A new research could transform how certain rare genetic diseases, including X-linked acrogigantism (X-LAG), are diagnosed. According to the study, anomalies in DNA sequences have different effects depending on how the sequence folds within chromosomes.

DNA is more than just a string of genetic instructions for producing proteins and making cells function. It is also a complex three-dimensional structure. The way DNA coils and folds into chromatin directly affects how the information it carries is expressed. As a recent study published in Genome Medicine shows, an anomaly in the sequence—such as a gene duplication—does not always lead to the same clinical outcomes.

This is the case for the duplication of the GPR101 gene, which was the focus of an international research study. GPR101 is linked to a form of pituitary gigantism, an extremely rare disease where gene duplications cause uncontrolled growth. However, not all GPR101 duplications lead to the disease, and until now, doctors and researchers were unsure why some duplications were harmful while others were not.

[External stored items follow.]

(* ===== verification/ActiveTheorems.v ===== *)
(** * Properties of the reports on loaded policies

    [MarkerLaws] says what the runtime directory holds and which files another process keeps
    locked.  The status that is reported is that of the locked markers, whose format is
    exact. *)

From stdpp Require Import list.
From S2P Require Import Prelude Text Effects Host Config Policy PolicyTheorems PolicyStore Runtime Active.

(** ** The format *)

Definition marker_bytes (m : Marker) : bytes :=
  MAGIC ++ le_bytes 4 (Marker_pid m) ++ le_bytes 4 (len (Marker_path m)) ++ le_bytes 4 (len (Marker_source m))
  ++ Marker_path m ++ Marker_source m.

Record marker_wf (m : Marker) : Prop := {
  wf_pid : is_u32 (Marker_pid m);
  wf_path : len (Marker_path m) ≤ MAX_POLICY_PATH_BYTES;
  wf_source : len (Marker_source m) ≤ MAX_CONFIG_BYTES
}.

Lemma marker_body_exact {D} pid (snapshot : PolicySnapshot D) body :
  is_u32 pid → len (PolicySnapshot_source snapshot) ≤ MAX_CONFIG_BYTES →
  marker_body pid snapshot = Ok body ↔
  marker_wf {| Marker_pid := pid; Marker_path := PolicySnapshot_path snapshot;
               Marker_source := PolicySnapshot_source snapshot |} ∧
  body = marker_bytes {| Marker_pid := pid; Marker_path := PolicySnapshot_path snapshot;
                         Marker_source := PolicySnapshot_source snapshot |}.
Proof.
  intros Hpid Hsource. unfold marker_body.
  assert (checked_u32 (len (PolicySnapshot_source snapshot)) = Some (len (PolicySnapshot_source snapshot))) as Hs.
  { unfold checked_u32, checked_in. rewrite (proj2 (Z.leb_le _ _)) by (unfold len; lia).
    rewrite (proj2 (Z.leb_le _ _)); [done|]. etrans; [exact Hsource|]. done. }
  destruct (Z.ltb_spec MAX_POLICY_PATH_BYTES (len (PolicySnapshot_path snapshot))) as [Hlong|Hshort].
  - split; [done|]. intros [[_ Hp _] _]. cbn [Marker_path] in Hp. lia.
  - unfold checked_u32, checked_in at 1. rewrite (proj2 (Z.leb_le _ _)) by (unfold len; lia).
    rewrite (proj2 (Z.leb_le _ _)) by (etrans; [exact Hshort|done]). cbn [andb ok_or and_then].
    unfold checked_u32 in Hs. rewrite Hs. cbn [ok_or and_then]. split.
    + intros [= <-]. split; [by split|done].
    + by intros [_ ->].
Qed.
(* ===== verification/CatalogTheorems.v ===== *)
(** * Properties of the application catalog

    The [Exec] line's words against a grammar of them.  For every file system, also one that
    changes under the scan: the walk of the data roots ends, and the catalog is a sorted list
    of valid entries. *)

From stdpp Require Import gmap sorting sets.
From S2P Require Import Prelude Text Bounded Protocol Message MessageSpec Effects Policy Host DesktopEntry Catalog.

(** ** A grammar of [Exec] lines *)

Definition blank (c : Z) : Prop := is_ascii_whitespace c = true.

(** A character that stands for itself outside quotes. *)
Definition bare (c : Z) : Prop :=
  is_ascii_whitespace c = false ∧ c ≠ 34 ∧ c ≠ 92 ∧ is_exec_reserved c = false.

(** Text between quotes, and what it stands for. *)
Inductive Quoted : str → str → Prop :=
| Quoted_end : Quoted [] []
| Quoted_plain c s t : c ≠ 34 → c ≠ 92 → Quoted s t → Quoted (c :: s) (c :: t)
| Quoted_escape c s t : is_exec_escaped c = true → Quoted s t → Quoted (92 :: c :: s) (c :: t).

Inductive Word : str → ExecWord → Prop :=
| Word_bare s : s ≠ [] → Forall bare s → Word s {| ExecWord_text := s; ExecWord_quoted := false |}
| Word_quoted s t :
    Quoted s t → Word (34 :: s ++ [34]) {| ExecWord_text := t; ExecWord_quoted := true |}.

(** What may follow a word: nothing, or a blank. *)
Definition boundary (s : str) : Prop := match s with [] => True | c :: _ => blank c end.

Inductive Line : str → list ExecWord → Prop :=
| Line_end s : Forall blank s → Line s []
| Line_word s w word rest words :
    Forall blank s → Word w word → boundary rest → Line rest words →
    Line (s ++ w ++ rest) (word :: words).

(** ** The states of the loop *)

Definition idle (W : list ExecWord) : ExecState :=
  {| words := W; text := []; quoted := false; word_quoted := false; present := false;
     closed_quote := false |}.
Definition in_bare (W : list ExecWord) (t : str) : ExecState :=
  {| words := W; text := t; quoted := false; word_quoted := false; present := true;
     closed_quote := false |}.
Definition in_quotes (W : list ExecWord) (t : str) : ExecState :=
  {| words := W; text := t; quoted := true; word_quoted := true; present := true;
     closed_quote := false |}.
Definition closed (W : list ExecWord) (t : str) : ExecState :=
  {| words := W; text := t; quoted := false; word_quoted := true; present := true;
     closed_quote := true |}.

Definition finish (self : ExecState) : option (list ExecWord) :=
  if quoted self then None else Some (words (if present self then end_word self else self)).
Definition run (s : str) (self : ExecState) : option (list ExecWord) :=
  exec_chars s self ≫= finish.

Abbreviation word_of t q := {| ExecWord_text := t; ExecWord_quoted := q |}.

The study, conducted on four clinical cases, offers a fascinating explanation. It was led by Giampaolo Trivellin, assistant professor at Humanitas University and research coordinator in neuroendocrinology at the Translational Endocrinology Laboratory, directed by Prof. Andrea Lania. The research was done in collaboration with Martin Franke from the Andalusian Center for Developmental Biology in Seville, and Adrian Daly from the University Hospital Center of Liège, with support from Fondazione Telethon.

What is X-Linked Acrogigantism (X-LAG)?

X-LAG is a rare genetic condition that causes excessive body growth starting in childhood, due to the overproduction of growth hormone and prolactin from a benign pituitary tumor. This condition is also known as pituitary gigantism.

X-LAG is caused by duplications of a region on the X chromosome that contains the GPR101 gene. This duplication leads to the gene’s overexpression, which is believed to play a key role in regulating growth hormone production. Diagnosing X-LAG has been challenging for doctors because, although GPR101 duplications can be inherited, they do not always result in gigantism, and treatment for severe cases is difficult.

The International Research Team’s Discovery

By using chromatin three-dimensional conformation analysis, researchers showed that what makes the difference is not merely the gene duplication, but the positioning of the extra copy in relation to chromatin folding. If the duplicated gene is positioned beyond a certain threshold, where it is exposed to a “regulator” sequence due to DNA compaction, even one additional copy of the GPR101 gene can lead to a dramatic increase in its protein expression, causing excessive growth hormone production.

“This discovery enhances our understanding of chromatin-related genetic diseases, showing that X-LAG is one of them. It opens new possibilities for more accurate and personalized genetic screening,” says Giampaolo Trivellin, one of the study’s coordinators. “Chromatin conformation capture techniques are proving to be essential tools in medical genetics. X-LAG is a clear example of how these technologies can improve the diagnosis and treatment of complex genetic diseases, although they are not yet widely used in clinical practice.”